* _What is required_
Each line below from the one containing "p_disk_partitions := Ok parts;" through the one containing "else Ok root_usage." should be output exactly as it stands, and no other line should appear.

* _Available records_
────────
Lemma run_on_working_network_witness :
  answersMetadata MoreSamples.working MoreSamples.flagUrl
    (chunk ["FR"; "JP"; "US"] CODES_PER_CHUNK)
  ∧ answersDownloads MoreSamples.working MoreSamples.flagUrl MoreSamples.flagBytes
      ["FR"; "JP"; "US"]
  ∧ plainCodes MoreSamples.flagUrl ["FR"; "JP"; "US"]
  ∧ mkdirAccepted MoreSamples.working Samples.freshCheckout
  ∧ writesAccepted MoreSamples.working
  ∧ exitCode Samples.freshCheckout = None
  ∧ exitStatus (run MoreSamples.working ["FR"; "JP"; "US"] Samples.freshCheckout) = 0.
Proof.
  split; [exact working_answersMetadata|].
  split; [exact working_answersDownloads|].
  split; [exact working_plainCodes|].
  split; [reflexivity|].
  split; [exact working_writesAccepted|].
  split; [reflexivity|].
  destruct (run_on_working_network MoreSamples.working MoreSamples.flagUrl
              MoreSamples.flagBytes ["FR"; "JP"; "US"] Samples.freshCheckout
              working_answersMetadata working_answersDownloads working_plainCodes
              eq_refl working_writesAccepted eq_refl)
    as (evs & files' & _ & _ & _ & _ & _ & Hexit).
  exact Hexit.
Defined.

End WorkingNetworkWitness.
────────
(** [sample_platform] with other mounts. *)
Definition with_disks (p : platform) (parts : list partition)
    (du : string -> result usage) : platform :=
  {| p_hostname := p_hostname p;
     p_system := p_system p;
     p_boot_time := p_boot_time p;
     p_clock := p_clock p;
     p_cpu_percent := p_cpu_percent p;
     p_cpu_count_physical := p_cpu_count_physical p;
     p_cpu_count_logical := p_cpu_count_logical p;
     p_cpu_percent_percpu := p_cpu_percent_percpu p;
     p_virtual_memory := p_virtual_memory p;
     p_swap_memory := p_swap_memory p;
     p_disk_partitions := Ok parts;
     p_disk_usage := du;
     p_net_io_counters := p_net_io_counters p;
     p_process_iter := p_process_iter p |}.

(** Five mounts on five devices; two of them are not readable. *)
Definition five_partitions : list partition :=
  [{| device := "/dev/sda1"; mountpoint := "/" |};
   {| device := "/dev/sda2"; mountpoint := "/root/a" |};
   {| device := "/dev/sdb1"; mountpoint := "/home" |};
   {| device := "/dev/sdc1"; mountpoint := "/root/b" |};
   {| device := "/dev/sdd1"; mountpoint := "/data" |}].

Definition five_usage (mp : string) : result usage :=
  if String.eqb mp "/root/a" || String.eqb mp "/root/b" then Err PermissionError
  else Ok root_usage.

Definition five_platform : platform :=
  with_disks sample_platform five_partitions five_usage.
────────
* _Your response_
     p_disk_partitions := Ok parts;
     p_disk_usage := du;
     p_net_io_counters := p_net_io_counters p;
     p_process_iter := p_process_iter p |}.

(** Five mounts on five devices; two of them are not readable. *)
Definition five_partitions : list partition :=
  [{| device := "/dev/sda1"; mountpoint := "/" |};
   {| device := "/dev/sda2"; mountpoint := "/root/a" |};
   {| device := "/dev/sdb1"; mountpoint := "/home" |};
   {| device := "/dev/sdc1"; mountpoint := "/root/b" |};
   {| device := "/dev/sdd1"; mountpoint := "/data" |}].

Definition five_usage (mp : string) : result usage :=
  if String.eqb mp "/root/a" || String.eqb mp "/root/b" then Err PermissionError
  else Ok root_usage.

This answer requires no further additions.